Scientists back wide seaweed farming, working on emissions absorption data
4m ago

New modelling points to seaweed aquaculture as a promising piece of the climate puzzle, estimating that today’s roughly 3.5 million hectares of farms are already removing between 0.35 and 7.0 million tonnes of carbon dioxide each year. If cultivation widened to about 68 million hectares by mid-century, the annual drawdown could climb to around 57.6 million tonnes of CO₂—while also delivering benefits to coastal ecosystems and economies. Researchers caution, however, that these figures are projections and must be verified through large-scale field measurements.

How seaweed helps store carbon

Seaweed aquaculture, or algae farming, raises fast-growing marine plants that capture CO₂ through photosynthesis and turn it into biomass. Unlike many terrestrial carbon strategies, seaweed requires no freshwater and virtually no land, and can be deployed in coastal waters at scale. Some of the carbon in harvested seaweed is locked into long-lived products, while a share of unharvested or residual biomass sinks to the seabed, where decomposition and particle export can move carbon into longer-term storage.

The new analysis highlights an additional, often overlooked pathway: chemical changes in seafloor sediments beneath farms. As seaweed-derived organic matter settles, it fuels microbial reactions—such as aerobic respiration and sulphate reduction—that generate alkalinity. Higher alkalinity boosts the ocean’s capacity to neutralize acidity and store carbon in stable dissolved inorganic forms, effectively bolstering long-term sequestration beyond the immediate plant biomass.

Co-benefits for coasts and communities

Beyond climate mitigation, seaweed farms can improve water quality by absorbing excess nitrogen and phosphorus from runoff, helping to curb harmful algal blooms and local acidification. Farm structures and the canopy they create can also provide habitat for marine life, supporting biodiversity.

Economically, expanding seaweed cultivation offers new income streams, particularly where fisheries are under stress. Harvested seaweed feeds growing markets for foods, pharmaceuticals, bioplastics and biofertilisers, creating value chains that can anchor jobs in coastal regions.

What the models reveal

To gauge how much carbon could be locked away, the research team applied a sediment diagenetic model to simulate the interplay among organic matter, minerals and key chemical cycles beneath farms, including those of sulphur and iron. They ran 1,000 stochastic simulations to capture environmental variability—factoring in oxygen levels, sedimentation rates and organic matter flux, among other uncertainties.

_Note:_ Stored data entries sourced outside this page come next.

(** The response the event is answered with; [None] when the controller is
    disabled and leaves the event alone. *)
Definition handleRequest (evt : Request) : M (option Response) :=
  if negb isEnabled then ret None
  else
    served <-
      catch_
        (response <- fetch env evt None ;;
         if negb (rs_status response =? 200) then
           console_log Error
             ("Server returned status " ++ Js.String_of_number (rs_status response)
                ++ " for " ++ rq_url evt) ;;
           throw (ThrownResponse response)
         else
           caches_open env ;;
           detach
             (cache_put_ env (rq_url evt) response ;;
              evictCache_ sizeLimit
                (Some (fun key =>
                         console_log Debug
                           ("Deleted " ++ key ++ " from cache " ++ cacheName)))) ;;
           ret response)
        (fun e =>
           let errorResponse :=
             match e with
             | ThrownResponse r => r
             | _ =>
                 mkResponse 555 [("Content-Type", "text/plain;charset=UTF-8")]
                   (list_byte_of_string
                      ("NetworkFirst Cache Error: " ++ String_of_thrown e)) ""
             end in
           catch_
             (caches_open env ;;
              resp <- cache_match_ evt ;;
              match resp with
              | Some resp =>
                  console_log Debug "Returning cached response" ;;
                  ret resp
              | None => ret errorResponse
              end)
             (fun _ => ret errorResponse)) ;;
    ret (Some served).

End Controller.

End NetworkFirstCache.

(* ================================================================== *)
(** ** Notions used to state the properties *)

(** A string made of digits only. *)
Fixpoint all_digits (s : string) : bool :=
  match s with
  | EmptyString => true
  | String c r => (Js.is_digit c && all_digits r)%bool
  end.

(** What [evictCache] does with its callback for one key. *)
Definition call_onDelete {S : Type} (onDelete : option (string -> S -> S))
    (s : S) (key : string) : S :=
  match onDelete with Some f => f key s | None => s end.

(** One turn of the loop of [evictCache]. *)
Definition evict_step {S : Type} (onDelete : option (string -> S -> S))
    (cs : Cache * S) (key : string) : Cache * S :=
  let (ok, c') := cache_delete key (fst cs) in
  if ok then (c', call_onDelete onDelete (snd cs) key) else (c', snd cs).

Definition mem (k : string) (ks : list string) : bool :=
  existsb (String.eqb k) ks.

(** The callback that records the keys it is called with. *)
Definition record_call (key : string) (calls : list string) : list string :=
  (calls ++ [key])%list.

(** A store whose keys are normalized URLs: stripping the query leaves
    each of them as it is.  The audio controller writes no other key: its
    two [cache.put] are under [removeQuery(url)]. *)
Definition keys_normalized (removeQuery : string -> string) (c : Cache) : Prop :=
  forall k : string, In k (cache_keys c) -> removeQuery k = k.

Definition marked_direct (i : FetchQueueItem) : bool :=
  Js.truthy_bool (isDirect i).

(** The synthetic response of the audio controller. *)
Definition cache_error_response : Response :=
  mkResponse 555 [("Content-Type", "text/plain;charset=UTF-8")]
    (list_byte_of_string "Service Worker Cache Error") "".

(** The request [AudioCache.handleRequest] sends to the network for a
    resource it is going to cache, and the entry it registers for it. *)
Definition direct_request (evt : Request) : Request :=
  mkRequest (rq_url evt) [] true.

Definition direct_entry (removeQuery : string -> string)
    (toNumber : string -> option Z) (evt : Request) (s : State) : FetchQueueItem :=
  mkFetchQueueItem (removeQuery (rq_url evt)) (fresh s) (Some true)
    (if Js.truthy_string (headers_get "X-Folder-Position" (rq_headers evt))
     then toNumber (Js.String_of_nullable
                      (headers_get "X-Folder-Position" (rq_headers evt)))
     else None).

(** A fetch that failed in the eyes of the network-first controller: it was
    rejected, or it resolved with a status other than 200. *)
Definition fetch_failed (o : Outcome Response) : bool :=
  match o with
  | Fulfilled resp => negb (rs_status resp =? 200)
  | Rejected _ => true
  end.

(** The synthetic response of the network-first controller for a failure
    that is not itself a response. *)
Definition network_error_response (e : Thrown) : Response :=
  mkResponse 555 [("Content-Type", "text/plain;charset=UTF-8")]
    (list_byte_of_string ("NetworkFirst Cache Error: " ++ String_of_thrown e)) "".

(** A chain that is fulfilled from every state. *)
Definition never_rejects {A : Type} (p : M A) : Prop :=
  forall s : State, exists a : A, fst (p s) = Fulfilled a.

(** The message the audio controller broadcasts for an evicted key. *)
Definition deleted_message (key : string) : CacheMessage :=
  mkCacheMessage Deleted key key None.

(** How many records [evictCache] takes from a store. *)
Definition evict_count (c : Cache) (sizeLimit : Z) : nat :=
  Z.to_nat (Z.of_nat (List.length c) - sizeLimit).

(** The entries a call of [AudioCache.abort] cancels when every URL of the
    queue parses. *)
Definition abort_selects (pathname : string -> option string)
    (pathPrefix : option string) (keepDirect : option bool)
    (i : FetchQueueItem) : bool :=
  (negb (Js.truthy_bool keepDirect && Js.truthy_bool (isDirect i))
   && (negb (Js.truthy_string pathPrefix)
       || match pathname (url i) with
          | Some path => String.prefix (Js.String_of_nullable pathPrefix) path
          | None => false
          end))%bool.

(** The request [handlePrefetch] sends to the network. *)
Definition prefetch_request (msg : PrefetchMessage) : Request :=
  mkRequest (pm_url msg) [] true.

(** A prefetch that does not get to store its response: the fetch is
    rejected or answers with a status outside 200-299, the cache storage
    does not open, or the write fails. *)
Definition prefetch_fails (env : Env) (key : string) (msg : PrefetchMessage)
    (s : State) : bool :=
  match net env (prefetch_request msg) with
  | Rejected _ => true
  | Fulfilled resp =>
      (negb (rs_ok resp) || negb (opens env (opened s))
       || match puts env key resp with Some _ => true | None => false end)%bool
  end.

(* ================================================================== *)
(** ** Sample data *)

(** Modelled from the spec: [removeQuery], the normalization utility the
    controller imports from the client's index module, which is not among the
    sources; it strips the query parameters of a URL. *)
Fixpoint removeQuery_model (u : string) : string :=
  match u with
  | EmptyString => EmptyString
  | String c r => if Ascii.eqb c "?" then EmptyString else String c (removeQuery_model r)
  end.

(** [Number(...)] of a header value, for headers made of digits. *)
Definition toNumber_model (s : string) : option Z :=
  option_map Z.of_uint (NilZero.uint_of_string s).

(** A platform whose network answers every request with [resp], whose
    cache storage opens and whose writes succeed; one whose network is
    down. *)
Definition env_answering (resp : Response) : Env :=
  mkEnv (fun _ => Fulfilled resp) (fun _ => true) (fun _ _ => None).

Definition env_offline : Env :=
  mkEnv (fun _ => Rejected (ErrorObject "TypeError" "Failed to fetch"))
    (fun _ => true) (fun _ _ => None).

Definition state_of (q : list FetchQueueItem) (c : Cache) : State :=
  mkState q c [] [] [] [] 0 0.

Definition not_found : Response :=
  mkResponse 404 [("Content-Type", "text/plain")] [] "http://h/api/folder".

(** A request for a track, a queue entry of a prefetch of the same track,
    and what the network answers to the request. *)
Definition sample_evt : Request := mkRequest "http://h/a.mp3?t=1" [] false.

Definition queued_prefetch : FetchQueueItem :=
  mkFetchQueueItem "http://h/a.mp3" 0 (Some false) None.

(** A request for a track that is not in [sample_cache], and the queue
    entry of a prefetch of it. *)
Definition other_evt : Request := mkRequest "http://h/d.mp3?t=1" [] false.

Definition queued_other : FetchQueueItem :=
  mkFetchQueueItem "http://h/d.mp3" 0 (Some false) None.

Definition network_resp : Response :=
  mkResponse 200 [("Content-Type", "audio/mpeg")] [x09]%byte "http://h/a.mp3?t=1".

(** [new URL(u).pathname] for the URLs of the host [h]. *)
Definition sample_pathname (u : string) : option string :=
  Js.strip_prefix "http://h" u.

(** A platform whose writes to the store fail, one whose cache storage does
    not open; the network of both answers with [network_resp]. *)
Definition env_write_fails : Env :=
  mkEnv (fun _ => Fulfilled (mkResponse 200 [("Content-Type", "audio/mpeg")]
                               [x09]%byte "http://h/a.mp3?t=1"))
    (fun _ => true)
    (fun _ _ => Some (DOMException "QuotaExceededError" "quota exceeded")).

Definition env_no_storage : Env :=
  mkEnv (fun _ => Fulfilled (mkResponse 200 [("Content-Type", "audio/mpeg")]
                               [x09]%byte "http://h/a.mp3?t=1"))
    (fun _ => false) (fun _ _ => None).

(** A request with a [Range] header, a prefetch message, a queue of one
    direct and one prefetch entry for other tracks. *)
Definition ranged_evt : Request :=
  mkRequest "http://h/a.mp3" [("Range", "bytes=1-3")] false.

Across scenarios, alkalinity fluxes from sediments increased markedly, ranging from tens to several hundreds of micromoles per square centimetre per year depending on local conditions. This enhancement substantially strengthens the ocean’s long-term carbon storage potential. At the farm scale, estimated removals span from roughly 0.1 to more than 2 tonnes of CO₂ per hectare annually, with performance highly site-specific.

Pathways to scale—and the evidence still needed

Folding seaweed aquaculture into carbon crediting systems could draw investment and speed deployment, but rigorous measurement, reporting and verification will be essential. Key questions remain about sequestration durability, environmental trade-offs and how outcomes vary by location, species and farming method.

Priority research needs include multi-year field trials, independent validation of sequestration rates, and comprehensive life-cycle assessments that account for cultivation, processing, transport and end uses. Clear safeguards and local engagement will be vital to ensure farms are sited responsibly, avoid conflicts with other ocean uses and deliver benefits to nearby communities and ecosystems.

A nature-based lever with promise

Taken together, the modelling indicates that seaweed aquaculture could make a measurable contribution to climate mitigation while supporting coastal resilience. Realizing that potential will require expanding farms in the right places, building markets for seaweed-based products, and—crucially—closing the gap between promising projections and verified, durable carbon storage in the ocean.